目的 研究选择性环氧合酶－2抑制剂对化学诱导胃溃疡形成和愈合的影响,同时探讨其可能机制。方法 雄性SD大鼠,体重160－180g。分两组,即单纯乙酸诱导胃溃疡作为对照组和乙酸诱导胃溃疡加NS－398处理组,各时间点每组均8只。乙酸诱导胃溃疡后1、3和7d用RT－PCR和Western blot分别检测胃粘膜中环氧合酶－2（COX－2）和诱导型一氧化合酶的表达。用ELIA测定胃粘膜中前列腺素E2(PGE2)最反映COX活性。同时研究选择性COX－2抑制剂NS398对iNOS表达、活性及胃粘膜损伤的影响,以溃疡面积来评估胃粘膜损伤程度。结果 RT－PCR结果显示乙酸诱导大鼠胃溃疡后,COX－2mRNA表达明显升高;以溃疡基底部为明显。胃粘膜PGE2合成也明显增高。NS－398能抑制胃粘膜PGE2的合成,溃疡诱导后1d处理组溃疡面积小于对照组,且周围充血水肿较轻;3d时两组溃疡大小无差异;但7d时NS－398组溃疡面积大于对照。同时NS－398能降低胃粘膜iNOS的表达及活性。结论 抑制COX－2活性能减轻溃疡形成初期炎症反应,使组织免受进一步损伤,但延缓溃疡愈合。这一作用除和PGE2合成减少有关外,可能尚和抑制iNOS表达和活性有关。

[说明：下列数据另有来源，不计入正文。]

(** * underworld.mesh._mesh : a shallow embedding

    This development embeds the Python module [underworld/mesh/_mesh.py]
    (classes [FeMesh], [MeshGenerator], [CartesianMeshGenerator],
    [TemplatedMeshGenerator], [FeMesh_Cartesian], [FeMesh_IndexSet]) and
    states the properties of its specification against the embedding.

    Conventions.
    - Python values are the inductive [pyval]; objects live in a heap
      ([gmap addr pyobj]) and carry an attribute dictionary.  A weak
      reference is a value of its own ([VWeakref]); calling it gives the
      object while the heap holds it and [None] afterwards.
    - A raised exception is the [Raise] case of [result]; code that mutates
      objects is written in a state-and-exception monad [M] over the world
      (heap and native state).  The world at the point of a [raise] is
      kept, as Python keeps the assignments made before it.
    - The native library ([libUnderworld]) and the base class
      [StgCompoundComponent] are not part of the module; they appear as a
      Section variable acting on an abstract native state, so they may
      fail but cannot touch the attributes the module assigns.
    - The constructors are modelled for the arguments they name; further
      keyword arguments ([**kwargs]) are taken to be absent.
    - [VInt] and [VStr] stand for the Python types [int] and [str]; the
      [long] and [unicode] of Python 2 are types of their own, which
      [pyval] does not represent. *)

From Stdlib Require Import ZArith Ascii String List Lia.
From stdpp Require Import base option list gmap strings.
Lemma saved_names_in_order_witness :
  0 <= 7 /\
  exists b1 all_samples w2 new,
    sampling_loop (libs := Example.libs) (default_options 1) tt (DDIMSampler tt) None
      "out" Example.encoder [["a"; "a"; "a"]] 7 Example.prepared
      = Ok ((b1, all_samples), w2) /\
    b1 = 11 /\
    written w2 = new ++ written Example.prepared /\
    saved_paths new = reverse (original_name "out" <$> seqZ 7 (b1 - 7)) /\
    NoDup (saved_paths new).
Proof.
  split; [lia|].
  eassert (sampling_loop (libs := Example.libs) (default_options 1) tt
             (DDIMSampler tt) None "out" Example.encoder [["a"; "a"; "a"]] 7
             Example.prepared
           = Ok ((_, _), _)) as Hloop by (vm_compute; reflexivity).
  destruct (saved_names_in_order _ _ _ _ _ _ _ _ _ _ _ _ Hloop ltac:(lia))
    as (new & Hlog & Hsaved & Hdistinct).
  eexists _, _, _, new. split; [exact Hloop|]. split; [reflexivity|].
  split; [exact Hlog|]. split; [exact Hsaved|exact Hdistinct].
Defined.

Lemma sampling_loop_frame_witness :
  exists b1 all_samples w2 new,
    sampling_loop (libs := Example.libs) (default_options 1) tt (DDIMSampler tt) None
      "out" Example.encoder [["a"; "a"; "a"]] 0 Example.prepared
      = Ok ((b1, all_samples), w2) /\
    written w2 = new ++ written Example.prepared /\
    dirs w2 = dirs Example.prepared.
Proof.
  eassert (sampling_loop (libs := Example.libs) (default_options 1) tt
             (DDIMSampler tt) None "out" Example.encoder [["a"; "a"; "a"]] 0
             Example.prepared
           = Ok ((_, _), _)) as Hloop by (vm_compute; reflexivity).
  destruct (sampling_loop_frame _ _ _ _ _ _ _ _ _ _ _ _ Hloop)
    as (new & Hlog & Hdirs & _).
  eexists _, _, _, new. split; [exact Hloop|]. split; [exact Hlog|exact Hdirs].
Defined.
(** * Search-then-RAG pipeline (Suhani_Bansal variant): a shallow embedding

    The development follows the Python sources
    [data_models.py], [rag_agent.py], [scraper.py], [search_agents.py] and
    [system.py].

    Conventions of the embedding.
    - Python text is a [string] whose characters are the code points below
      256; the character classes ([str.isspace], [str.lower], regex [\s] and
      [\w]) are the ones Python uses on those code points.
    - Python [int] is [Z]; a [float] obtained by dividing two integers, or
      read from a clock, is the exact rational [Q].
    - A Python exception is the [Raise] constructor of [PyResult].
    - The network, the HTML extractors, the embedding model and the vector
      index are collaborators of the code: they are [Variable]s of the
      section that uses them. *)

From Stdlib Require Import ZArith QArith String Ascii List Lia Permutation Sorted.
From stdpp Require Import base option list strings pretty gmap sets.

Import ListNotations.
Local Open Scope string_scope.
Local Open Scope Z_scope.

(** ** Exceptions *)

Module Py.

Inductive PyExn : Type :=
  | ValueError (msg : string)
  | IndexError (msg : string)
  | ZeroDivisionError (msg : string)
  | AttributeError (msg : string)
  | NameError (msg : string)
  | Exception (msg : string).

(** [str(e)] *)
Definition exn_str (e : PyExn) : string :=
  match e with
  | ValueError m | IndexError m | ZeroDivisionError m | AttributeError m
  | NameError m | Exception m => m
  end.

Inductive PyResult (A : Type) : Type :=
  | Ok (a : A)
  | Raise (e : PyExn).
Arguments Ok {A} a.
Arguments Raise {A} e.

Definition bind {A B} (m : PyResult A) (f : A -> PyResult B) : PyResult B :=
  match m with
  | Ok a => f a
  | Raise e => Raise e
  end.

End Py.
Export Py.

Notation "'let?' x ':=' m 'in' k" := (Py.bind m (fun x => k))
  (at level 10, x name, m at level 100, k at level 200).

(** ** Text primitives of Python on code points below 256 *)

Module Text.

Definition code (c : ascii) : N := N_of_ascii c.

(** [c.isspace()], which is also the regex class [\s]:
    TAB LF VT FF CR, FS GS RS US, SPACE, NEL and NBSP. *)
Definition isspace (c : ascii) : bool :=
  let n := code c in
  ((9 <=? n) && (n <=? 13) || (28 <=? n) && (n <=? 32)
   || (n =? 133) || (n =? 160))%N.

(** [c.lower()]: A-Z and the Latin-1 capitals except the multiplication sign. *)
Definition lower_char (c : ascii) : ascii :=
  let n := code c in
  if ((65 <=? n) && (n <=? 90) || (192 <=? n) && (n <=? 222) && negb (n =? 215))%N
  then ascii_of_N (n + 32) else c.

Fixpoint lower (s : string) : string :=
  match s with
  | EmptyString => EmptyString
  | String c s' => String (lower_char c) (lower s')
  end.
(** * MPyDev: a shallow embedding of [mpydev.py]

    The module drives a BIOPAC acquisition unit through the vendor's
    [mpdev.dll].  A [BioPac] object connects to the device, starts a
    background thread ([_sampleprocesser]) that polls the most recent
    sample, and lets the foreground caller switch logging to a
    tab-separated file and to an in-memory buffer on and off.

    The development follows the source method by method.  Python values
    are modelled as the code has them: channel readings are IEEE binary64
    numbers ([PrimFloat.float], Python's [float]), and so are the readings
    of [time.time()], in seconds; strings are [string], the file system is
    a finite map from names to contents, and the methods live in a state
    monad with exceptions whose state survives a [raise], as Python
    attributes do. *)

From Stdlib Require Import ZArith QArith String Ascii List.
From Stdlib Require Import DecimalString DecimalZ DecimalPos Floats Lia.
From stdpp Require Import gmap strings list sorting.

Effects of cyclooxygenase-2 on formation and healing of acetic acid-induced gastric ulcer in rats

OBJECTIVE: To investigate the possible role of cyclooxygenase-2 (COX-2) inhibitor NS-398 in formation and healing of acetic acid-induced gastric ulcer in rats. METHODS: Fourty eight male Sprague-Dawley rats weighed 160-180 g were perfused with acetic acid into the stomach to induce gastric ulcer and then divided into two groups. NS-398, a specific COX-2 antagonist, was injected subcutaneously 3 hours before and 21 hours after the perfusion with acetic acid and then injected every 24 hours with the dose of 6 mg.kg-1 to 24 rats (treatment group). The other 24 rats were injected subcutaneously with normal saline as controls. In both groups 8 rats were killed 1, 3, and 7 days after the induction of gastric ulcer by acetic acid respectively. RT-PCR and Western blotting were used to determine the expression of COX-2 mRNA and inducible nitric oxide synthase (iNOS) mRNA in the gastric mucosa at different time points. Prostaglandin E2(PGE2) concentration in gastric mucosa was determined by ELISA as a parameter reflecting the COX activity. The severity of ulcer was assessed by ulcer area. RESULTS: COX-2 mRNA expression and PGE2 production were markedly increased in gastric mucosa after ulcer induction, especially in the basal part. After the treatment of NS-398, the increased PGE2 production was inhibited. The ulcer area in NS-398 group was significantly smaller than that in control group 1 day after ulcer induction with slighter congestion and edema around the ulcer. There was no significant difference in ulcer area between NS-398 treatment group and control group 3 days after ulcer induction. However, the ulcer area in NS-398 treatment group was significantly greater than that in control group 7 days after ulcer induction. Along with the severity changes of mucosal lesion, the iNOS expression and activity decreased markedly in the NS-398 group. CONCLUSION: NS-398 inhibits COX-2 activity, thus alleviating inflammatory reaction in acetic acid induced gastric ulcer and averting further damage of tissues. However, it retards the ulcer healing by inhibiting PGE2 production in iNOS expression and activity in gastric mucosa.